Abstract

With general rigid bead-rod modeling, we recreate shapes of complex macromolecular structures with beads, by rigidly fixing bead positions relative to one another. General rigid-bead rod theory then attributes the elasticity of polymeric liquids to the orientation that their macromolecules develop during flow. For linear viscoelastic behaviors, this theory has been evaluated for just a few very simple structures: rigid rings, the rigid tridumbbell, and three quadrafunctional branched structures. For oscillatory shear flow, the frequency dependencies of both parts of the complex viscosity are, at least qualitatively, predicted correctly.

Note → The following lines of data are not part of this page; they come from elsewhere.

Lemma wakeful_update s owing t th o h d owing' cr :
  wakeful s owing -> is_Some (threads s !! t) -> ok_wake o d owing' t th ->
  (o = owner s /\ d = data s /\ owing' = owing \/ (owner s = Some t \/ owner s = None) /\ (o = Some t \/ o = None)) ->
  (asleep_on c0 th = true -> B d = true \/ owing' = true) ->
  (B (data s) = true \/ owing = true -> B d = true \/ owing' = true) ->
  (o = None -> owing' = false /\ I d) ->
  wakeful (mkSystem o h d (<[t := th]> (threads s)) cr) owing'.
Proof.
  intros [Ht Hsl _] Hin Hok Hframe Hth Hmono Hfree. split; cbn; [| |done].
  - intros t' th'. rewrite lookup_insert. case_decide as Hne; [by intros; simplify_eq|]. intros Ht'. specialize (Ht t' th' Ht').
    destruct Hframe as [(-> & -> & ->)|[Hs Ho]]; [done|].
    apply (ok_wake_other (owner s) (data s) owing); [intros E; destruct Hs; congruence | intros ->; destruct Ho; congruence | exact Ht].
  - intros t' th'. rewrite lookup_insert. case_decide as Hne; [intros [= <-] Ha; by apply Hth|]. intros Ht' Ha. by apply Hmono, (Hsl t' th').
Qed.

(** The step of a thread that holds the mutex before and after, or never. *)
Lemma ok_wake_disc o d owing t st c l : (forall m, disc m st (if decide (o = Some t) then owing else false) c d l) ->
  (o = Some t <-> st <> Free) -> ok_wake o d owing t (mkThread c l).
Proof. intros Hd Ho. exists st. split; [by apply disc_not_asleep | done]. Qed.

Lemma not_asleep st owe c d l : (forall m, disc m st owe c d l) -> asleep_on c0 (mkThread c l) = false.
Proof. intros H. unfold asleep_on. cbn. destruct c as [|[] k]; try done. specialize (H 1%nat). by destruct st. Qed.

Lemma wakeful_broadcast s owing t k l st c :
  wakeful s owing -> threads s !! t = Some (mkThread (PCondBroadcast c :: k) l) ->
  (owner s = Some t <-> st <> Free) ->
  (forall m, disc m st (if Nat.eqb c0 c then false else if decide (owner s = Some t) then owing else false) k (data s) l) ->
  exists owing', wakeful (mkSystem (owner s) (holder_ s) (data s)
    (<[t := mkThread k l]> ((fun th' => if asleep_on c th' then awaken th' else th') <$> threads s)) None) owing'.
Proof.
  intros [Ht Hsl Hfr] Hth Ho Hd.
  assert (Hwake : forall t1 th1, threads s !! t1 = Some th1 -> ok_wake (owner s) (data s) owing t1 (if asleep_on c th1 then awaken th1 else th1)).
  { intros t1 th1 H1. pose proof (Ht t1 th1 H1) as (st1 & Hd1 & Hst1).
    destruct (asleep_on c th1) eqn:Ea; [|exists st1; exact (conj Hd1 Hst1)]. exists st1. split; [|exact Hst1]. destruct th1 as [[|[] k1] l1]; cbn in *; try done. destruct Hd1 as (-> & _ & Hd1). intros m.
    destruct (decide (owner s = Some t1)) as [E|E]; [|apply Hd1]. by apply Hst1 in E. }
  destruct (Nat.eqb_spec c0 c) as [<-|Hc].
  - (* this condition: everyone is awake *)
    exists (if decide (owner s = Some t) then false else owing). split; cbn.
    + intros t' th'. rewrite lookup_insert. case_decide as Hne; [intros; simplify_eq|].
      * apply (ok_wake_disc _ _ _ _ st); [|done]. by destruct (decide (owner s = Some t')).
      * rewrite lookup_fmap, fmap_Some. intros (th1 & H1 & ->). specialize (Hwake t' th1 H1).
        destruct (decide (owner s = Some t)) as [E|E]; [|done]. eapply ok_wake_other; [| |exact Hwake]; congruence.
    + intros t' th'. rewrite lookup_insert. case_decide as Hne; [intros [= <-]; rewrite (not_asleep st _ k _ l Hd); done|].
      rewrite lookup_fmap, fmap_Some. intros (th1 & H1 & ->). destruct (asleep_on c0 th1) eqn:Ea; [|by rewrite Ea].
      unfold awaken, asleep_on in *. destruct th1 as [[|[] k1] l1]; cbn in *; done.
    + intros E. split; [case_decide; [done|] |]; by apply Hfr.
  - exists owing. split; cbn; [| |done].
    + intros t' th'. rewrite lookup_insert. destruct (decide (t = t')) as [<-|Hne]; [intros Hk; simplify_eq; exact (ok_wake_disc _ _ _ _ st _ _ Hd Ho)|].
      rewrite lookup_fmap, fmap_Some. intros (th1 & H1 & ->). by apply Hwake.
    + intros t' th'. rewrite lookup_insert. destruct (decide (t = t')) as [<-|Hne]; [intros [= <-]; rewrite (not_asleep st _ k _ l Hd); done|].
      rewrite lookup_fmap, fmap_Some. intros (th1 & H1 & ->) Ha. apply (Hsl t' th1 H1).
      destruct (asleep_on c th1) eqn:Ea; [|done]. unfold awaken, asleep_on in *. destruct th1 as [[|[] k1] l1]; cbn in *; done.
Qed.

In this paper, we use general rigid-bead rod theory for the most complex macromolecular architectures to date. We thus explore the role of helix geometry on the complex viscosity of a helical polymeric liquid. Specifically, for both singly and doubly helical structures, we investigate the effects of helix radius, flight length, helix length, and the number of beads per flight on the complex viscosity function, the fluid relaxation time, and the zero-shear values of the steady shear viscosity and of the first normal stress coefficient. As a worked example, we examine specifically deoxyribonucleic acid (DNA). Using general rigid bead-rod theory, we dissect the DNA to see how the first helix, second helix, and then the base pairs each contribute to the complex viscosity. We next explore the rheological implications of gene replication to find that the unzipping of DNA into a pair of single strands is viscostatic.